On Monday, February 9th, Duane Ehresman received a Chicago Neighborhood Development Award for his work preserving 153 low-cost apartments in five buildings in North Lawndale. It’s the latest project in Ehresman’s 28-year career of creating and managing affordable rental housing in Chicago; in that time, he has had a hand in the renovation of almost 1,500 housing units for low-income people.

About half the buildings Ehresman has renovated were abandoned or vacant before he took them over; some others were occupied but infested by rats. Honored three times as a “Good Neighbor” by the Chicago Association of Realtors, Ehresman now owns and manages 550 apartments in 19 buildings in Chicago’s Austin, West Garfield Park, and North Lawndale neighborhoods.

But with vacancy rates in his buildings soaring over the past two years Ehresman is not sure he will make it through the present economic storm. In his Austin buildings, 38 percent of the units are vacant, while vacancy at his North Lawndale project—five 1920s-era buildings in a three-block area at South Independence Boulevard and Arthington Street—stands at 20 percent.

“Since I bought my first building in 1989, I hadn’t seen more than 7 percent vacancy,” Ehresman told me last week as we walked through the North Lawndale buildings. “In 2001, I was 3 percent vacant. I’ve made it through other recessions, but this one has hit us harder.” And if things don’t turn around this year? “I can’t survive,” he said. “This [his apartment portfolio] has to maintain itself. If it doesn’t pay the bills, I can’t keep going.”

Ehresman moved to the West Side of Chicago from downstate Illinois in 1979 with his newly minted degree in theology, sure that he would find a way to put himself to use easing the area’s social inequities. He soon discovered that low-quality housing ranked as one of the greatest challenges in Austin, and he has worked to improve the situation ever since. “When you get people into good housing, it empowers them,” he said. “It gives them something they can hold on to.”

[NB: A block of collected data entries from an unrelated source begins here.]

Lemma settled_steps (skills_map : SkillMap) (p c : str) :
  settled skills_map = true -> In (p, c) (steps skills_map) -> p <> c ->
  word_delimited p = true
  /\ forall p' c', In (p', c') (steps skills_map) -> apart p c' = true.
Proof.
  intros Hset Hin Hne.
  destruct (steps_spec _ _ _ Hin) as [canonical [synonyms [syn [He [Hs [-> ->]]]]]].
  destruct (settled_spec _ _ _ _ Hset He Hs Hne) as [Hd Hall].
  split; [exact Hd|]. intros p' c' Hin'.
  destruct (steps_spec _ _ _ Hin') as [canonical' [synonyms' [syn' [He' [_ [_ ->]]]]]].
  apply (Hall _ He').
Qed.

(** After the first pass no proper synonym is found in the text. *)
Lemma first_pass_quiet (all : list (str * str)) :
  (forall p c, In (p, c) all -> p <> c ->
     word_delimited p = true /\ forall p' c', In (p', c') all -> apart p c' = true) ->
  forall (todo done : list (str * str)) (cur : str),
    all = done ++ todo ->
    (forall q cq, In (q, cq) done -> q <> cq -> re_search q cur = false) ->
    forall q cq, In (q, cq) all -> q <> cq ->
      re_search q (fold_left text_step todo cur) = false.
Proof.
  intros Hgood. induction todo as [|[p c] todo IH]; intros done cur Hall Hdone q cq Hin Hne.
  - rewrite app_nil_r in Hall. subst all. cbn [fold_left]. apply (Hdone q cq Hin Hne).
  - cbn [fold_left]. apply (IH (done ++ [(p, c)]) (text_step cur (p, c))) with (cq := cq);
      try assumption.
    + rewrite Hall, <- app_assoc. reflexivity.
    + clear q cq Hin Hne. intros q cq Hin Hne.
      assert (Hpin : In (p, c) all).
      { rewrite Hall. apply in_or_app. right. left. reflexivity. }
      unfold text_step. cbn [fst snd].
      apply in_app_or in Hin as [Hin|[E|[]]].
      * destruct (re_search p cur) eqn:Hs; [|apply (Hdone q cq Hin Hne)].
        destruct (decide (p = c)) as [->|Hpc].
        -- rewrite re_sub_self. apply (Hdone q cq Hin Hne).
        -- assert (Hqin : In (q, cq) all).
           { rewrite Hall. apply in_or_app. left. exact Hin. }
           destruct (Hgood p c Hpin Hpc) as [Hp _].
           destruct (Hgood q cq Hqin Hne) as [Hq Hap].
           apply (no_new_match p q c Hp Hq (Hap p c Hpin)).
           right. apply (Hdone q cq Hin Hne).
      * injection E as <- <-.
        destruct (re_search p cur) eqn:Hs; [|exact Hs].
        destruct (Hgood p c Hpin Hne) as [Hp Hap].
        apply (no_new_match p p c Hp Hp (Hap p c Hpin)). left. reflexivity.
Qed.

(** A text in which no proper synonym is found is left as it is. *)
Lemma quiet_text_kept (l : list (str * str)) (cur : str) :
  (forall q cq, In (q, cq) l -> q <> cq -> re_search q cur = false) ->
  fold_left text_step l cur = cur.
Proof.
  induction l as [|[p c] l IH]; intros Hq; [reflexivity|].
  cbn [fold_left].
  assert (Hstep : text_step cur (p, c) = cur).
  { unfold text_step. cbn [fst snd]. destruct (re_search p cur) eqn:Hs; [|reflexivity].
    destruct (decide (p = c)) as [->|Hpc]; [apply re_sub_self|].
    rewrite (Hq p c) in Hs by (try (left; reflexivity); exact Hpc). discriminate Hs. }
  rewrite Hstep. apply IH. intros q cq Hin. apply Hq. right. exact Hin.
Qed.

Lemma settled_quiet (text : str) (skills_map : SkillMap) :
  settled skills_map = true ->
  forall q cq, In (q, cq) (steps skills_map) -> q <> cq ->
    re_search q (fst (normalize_text text skills_map)) = false.
Proof.
  intros Hset. rewrite normalize_text_steps.
  apply (first_pass_quiet (steps skills_map)) with (done := []).
  - intros p c. apply settled_steps. exact Hset.
  - reflexivity.
  - intros q cq [].
Qed.

Lemma steps_app (a b : SkillMap) : steps (a ++ b) = steps a ++ steps b.
Proof. unfold steps. apply flat_map_app. Qed.

Lemma syn_step_names_found (skills_map : SkillMap) (canonical : str) (synonyms : list str)
    (syn : str) (st : NormState) :
  settled skills_map = true -> names_delimited skills_map = true ->
  In (canonical, synonyms) skills_map -> In syn synonyms ->
  names_found skills_map st -> names_found skills_map (syn_step canonical st syn).
Proof.
  intros Hset Hnames He Hs Hinv. destruct st as [cur detected].
  unfold syn_step. destruct (re_search (lower syn) cur) eqn:Hfound; [|exact Hinv].
  assert (Hnd : forall entry : str * list str,
             In entry skills_map -> word_delimited (lower (fst entry)) = true).
  { intros entry Hin. unfold names_delimited in Hnames.
    rewrite forallb_forall in Hnames. apply (Hnames entry Hin). }
  intros x Hx. cbn [fst snd] in *.
  destruct (decide (lower syn = lower canonical)) as [Eq|Hne].
  - rewrite Eq, re_sub_self. apply elem_of_union in Hx as [Hx|Hx].
    + apply elem_of_singleton in Hx. subst x. exists (canonical, synonyms).
      split; [exact He|]. split; [reflexivity|]. rewrite <- Eq. exact Hfound.
    + apply (Hinv x Hx).
  - destruct (settled_spec _ _ _ _ Hset He Hs Hne) as [Hd Hap].
    apply elem_of_union in Hx as [Hx|Hx].
    + apply elem_of_singleton in Hx. subst x. exists (canonical, synonyms).
      split; [exact He|]. split; [reflexivity|].
      apply replacement_found; [exact Hd | apply (Hnd _ He) | exact Hfound].
    + destruct (Hinv x Hx) as [entry [Hin [-> Hsx]]]. exists entry.
      split; [exact Hin|]. split; [reflexivity|]. cbn [fst snd] in Hsx.
      pose proof (Hap entry Hin) as Ha. apply andb_true_iff in Ha as [Ha _].
      apply negb_true_iff in Ha.
      apply (match_persists _ _ _ Hd (Hnd _ Hin) Ha). exact Hsx.
Qed.

Lemma skill_step_names_found (skills_map : SkillMap) (entry : str * list str) (st : NormState) :
  settled skills_map = true -> names_delimited skills_map = true ->
  In entry skills_map ->
  names_found skills_map st -> names_found skills_map (skill_step st entry).
Proof.
  intros Hset Hnames He Hinv. destruct entry as [canonical synonyms].
  assert (Hloop : names_found skills_map (fold_left (syn_step canonical) synonyms st)).
  { apply (fold_left_preserves_in (names_found skills_map)); [|exact Hinv].
    intros s syn Hs. apply (syn_step_names_found _ _ synonyms); assumption. }
  unfold skill_step.
  destruct (fold_left (syn_step canonical) synonyms st) as [cur detected].
  destruct (re_search (lower canonical) cur) eqn:Hc; [|exact Hloop].
  intros x Hx. cbn [fst snd] in *. apply elem_of_union in Hx as [Hx|Hx].
  - apply elem_of_singleton in Hx. subst x. exists (canonical, synonyms).
    split; [exact He|]. split; [reflexivity | exact Hc].
  - apply (Hloop x Hx).
Qed.

Lemma normalize_text_names_found (text : str) (skills_map : SkillMap) :
  settled skills_map = true -> names_delimited skills_map = true ->
  names_found skills_map (normalize_text text skills_map).
Proof.
  intros Hset Hnames. unfold normalize_text.
  apply (fold_left_preserves_in (names_found skills_map)).
  - intros st entry Hin. apply skill_step_names_found; assumption.
  - intros x Hx. cbn [snd] in Hx. apply elem_of_empty in Hx. contradiction.
Qed.

(** A name found in a text that the map leaves as it is, is detected. *)
Lemma name_found_detected (cur : str) (skills_map : SkillMap) (entry : str * list str) :
  lower cur = cur ->
  (forall q cq, In (q, cq) (steps skills_map) -> q <> cq -> re_search q cur = false) ->
  In entry skills_map ->
  re_search (lower (fst entry)) cur = true ->
  lower (fst entry) ∈ snd (normalize_text cur skills_map).
Proof.
  intros Hlow Hquiet Hin Hfound.
  apply in_split in Hin as [earlier [later ->]].
  rewrite normalize_text_split. apply skill_loop_keeps.
  assert (Hcur : fst (normalize_text cur earlier) = cur).
  { rewrite normalize_text_steps, Hlow. apply quiet_text_kept.
    intros q cq Hq. apply Hquiet. rewrite steps_app. apply in_or_app. left. exact Hq. }
  destruct (normalize_text cur earlier) as [cur' detected]. cbn [fst] in Hcur. subst cur'.
  destruct entry as [canonical synonyms]. cbn [fst] in *.
  apply skill_step_detects. right. exact Hfound.
Qed.

(** ** Matches of a pattern through the earlier replacements *)

Lemma text_steps_keep (q : str) (l : list (str * str)) (cur : str) :
  word_delimited q = true -> keeps_matches_of q l = true ->
  re_search q cur = true -> re_search q (fold_left text_step l cur) = true.
Proof.
  intros Hq. revert cur. induction l as [|[p c] l IH]; intros cur Hl Hfound; [exact Hfound|].
  cbn [keeps_matches_of forallb fst snd] in Hl. apply andb_true_iff in Hl as [Hstep Hl].
  cbn [fold_left]. apply IH; [exact Hl|].
  unfold text_step. cbn [fst snd]. destruct (re_search p cur); [|exact Hfound].
  apply orb_true_iff in Hstep as [Heq|Hstep].
  - apply str_eqb_eq in Heq. subst c. rewrite re_sub_self. exact Hfound.
  - apply andb_true_iff in Hstep as [Hp Hsh]. apply negb_true_iff in Hsh.
    apply (match_persists p q c Hp Hq Hsh). exact Hfound.
Qed.

Lemma text_steps_bring_none (q : str) (l : list (str * str)) (cur : str) :
  word_delimited q = true -> brings_no_match_of q l = true ->
  re_search q cur = false -> re_search q (fold_left text_step l cur) = false.
Proof.
  intros Hq. revert cur. induction l as [|[p c] l IH]; intros cur Hl Hnone; [exact Hnone|].
  cbn [brings_no_match_of forallb fst snd] in Hl. apply andb_true_iff in Hl as [Hstep Hl].
  cbn [fold_left]. apply IH; [exact Hl|].
  unfold text_step. cbn [fst snd]. destruct (re_search p cur); [|exact Hnone].
  apply orb_true_iff in Hstep as [Heq|Hstep].
  - apply str_eqb_eq in Heq. subst c. rewrite re_sub_self. exact Hnone.
  - apply andb_true_iff in Hstep as [Hp Hap].
    apply (no_new_match p q c Hp Hq Hap). right. exact Hnone.
Qed.

Lemma working_text_steps (text : str) (earlier : SkillMap) (canonical : str)
    (before : list str) :
  fst (fold_left (syn_step canonical) before (normalize_text text earlier))
  = fold_left text_step (steps_before earlier canonical before) (lower text).
Proof.
  unfold steps_before. rewrite fold_left_app, <- normalize_text_steps.
  destruct (normalize_text text earlier) as [cur detected]. cbn [fst].
  apply syn_loop_text.
Qed.

(** ** Properties of the normalizer *)

(** C1, as the code has it. The skill of an entry is detected when one of its
    synonyms has a match of [\b...\b] in the working text that the earlier
    entries of the map leave; for a synonym that begins and ends with a word
    character this is an appearance as a whole word.  In terms of the input:
    the skill is detected when the synonym is found in the lower-cased input
    and no synonym of an earlier entry is; and when the synonym begins and
    ends with a word character, appears in the lower-cased input as a whole
    word, and no replacement of the earlier entries can take that away.  The
    canonical names are plain. *)
Theorem synonym_detected (text : str) (earlier later : SkillMap)
    (canonical : str) (synonyms : list str) (syn : str) :
  plain_map (earlier ++ (canonical, synonyms) :: later) = true ->
  In syn synonyms ->
  let working := fst (normalize_text text earlier) in
  let detected := snd (normalize_text text (earlier ++ (canonical, synonyms) :: later)) in
  (re_search (lower syn) working = true -> lower canonical ∈ detected)
  /\ (word_delimited (lower syn) = true ->
      whole_word_in (lower syn) working = true -> lower canonical ∈ detected)
  /\ (no_synonym_in earlier (lower text) = true ->
      re_search (lower syn) (lower text) = true -> lower canonical ∈ detected)
  /\ (word_delimited (lower syn) = true ->
      keeps_matches_of (lower syn) (steps earlier) = true ->
      whole_word_in (lower syn) (lower text) = true -> lower canonical ∈ detected).
Proof.
  intros _ Hin working detected.
  assert (Hmain : re_search (lower syn) working = true -> lower canonical ∈ detected).
  { intros Hfound. subst working detected. rewrite normalize_text_split.
    apply skill_loop_keeps.
    destruct (normalize_text text earlier) as [cur det]. cbn [fst] in Hfound.
    apply skill_step_detects. left. exists syn. split; assumption. }
  split; [exact Hmain|]. split; [|split].
  - intros Hd Hw. apply Hmain. rewrite (whole_word_search _ _ Hd). exact Hw.
  - intros Hnone Hfound. apply Hmain. subst working.
    rewrite (normalize_text_quiet_prefix text earlier Hnone). exact Hfound.
  - intros Hd Hkeep Hw. apply Hmain. subst working. rewrite normalize_text_steps.
    apply (text_steps_keep _ _ _ Hd Hkeep). rewrite (whole_word_search _ _ Hd). exact Hw.
Qed.

(** C8, as the code has it. The skill of an entry is detected when its
    canonical name has a match of [\b...\b] in the working text that the
    earlier entries of the map leave, also when none of its synonyms is
    found; for a name that begins and ends with a word character this is an
    appearance as a whole word.  In terms of the input: the skill is
    detected when the name is found in the lower-cased input and no synonym
    of an earlier entry is; and when the name begins and ends with a word
    character, appears in the lower-cased input as a whole word, and no
    replacement of the earlier entries can take that away.  The canonical
    names are plain. *)
Theorem canonical_name_detected (text : str) (earlier later : SkillMap)
    (canonical : str) (synonyms : list str) :
  plain_map (earlier ++ (canonical, synonyms) :: later) = true ->
  let working := fst (normalize_text text earlier) in
  let detected := snd (normalize_text text (earlier ++ (canonical, synonyms) :: later)) in
  (re_search (lower canonical) working = true -> lower canonical ∈ detected)
  /\ (word_delimited (lower canonical) = true ->
      whole_word_in (lower canonical) working = true -> lower canonical ∈ detected)
  /\ (no_synonym_in earlier (lower text) = true ->
      re_search (lower canonical) (lower text) = true -> lower canonical ∈ detected)
  /\ (word_delimited (lower canonical) = true ->
      keeps_matches_of (lower canonical) (steps earlier) = true ->
      whole_word_in (lower canonical) (lower text) = true -> lower canonical ∈ detected).
Proof.
  intros _ working detected.
  assert (Hmain : re_search (lower canonical) working = true -> lower canonical ∈ detected).
  { intros Hfound. subst working detected. rewrite normalize_text_split.
    apply skill_loop_keeps.
    destruct (normalize_text text earlier) as [cur det]. cbn [fst] in Hfound.
    apply skill_step_detects. right. exact Hfound. }
  split; [exact Hmain|]. split; [|split].
  - intros Hd Hw. apply Hmain. rewrite (whole_word_search _ _ Hd). exact Hw.
  - intros Hnone Hfound. apply Hmain. subst working.
    rewrite (normalize_text_quiet_prefix text earlier Hnone). exact Hfound.
  - intros Hd Hkeep Hw. apply Hmain. subst working. rewrite normalize_text_steps.
    apply (text_steps_keep _ _ _ Hd Hkeep). rewrite (whole_word_search _ _ Hd). exact Hw.
Qed.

As you can see in the video, the North Lawndale buildings provide decent, modest housing. Ehresman bought them in 2006, part of a 100-building portfolio seized from a slumlord by the city and the U.S. Department of Housing and Urban Development. Ehresman says that he paid $150,000 for the buildings—about $1,000 per apartment—and then spent $6 million to restore them to a good but no-frills living standard. His crew of 20 workers, most of them West Side residents, accomplished the lion’s share of the labor; for the past two summers, he has also put 25 to 30 neighborhood kids to work painting fences, cleaning floors, and performing other nonskilled jobs. “It gives them money, teaches them responsibility, and provides them with some job skills,” Ehresman said.

The completed units—four buildings are done, and the last should be finished by March 1st—have large closets, refinished hardwood floors, rebuilt rear porches and steps, and new kitchen and bath plumbing, appliances, and cabinetry. Rents run from $475 for a one-bedroom apartment to $1,000 for a three-bedroom apartment (heat is included). “People can’t even afford that, with the economy where it is,” Ehresman said. He recently learned that a woman who had rented a four-bedroom apartment, ostensibly for herself and her three children, had brought in six more people in order to cover the rent. “Many of my tenants make $20,000 to $30,000 a year,” Ehresman said. “They are working-class or lower middle-class folks. These people are suffering in this economy.”

And as a result, so is Ehresman. “In a year from now,” he said, “I might not be here.”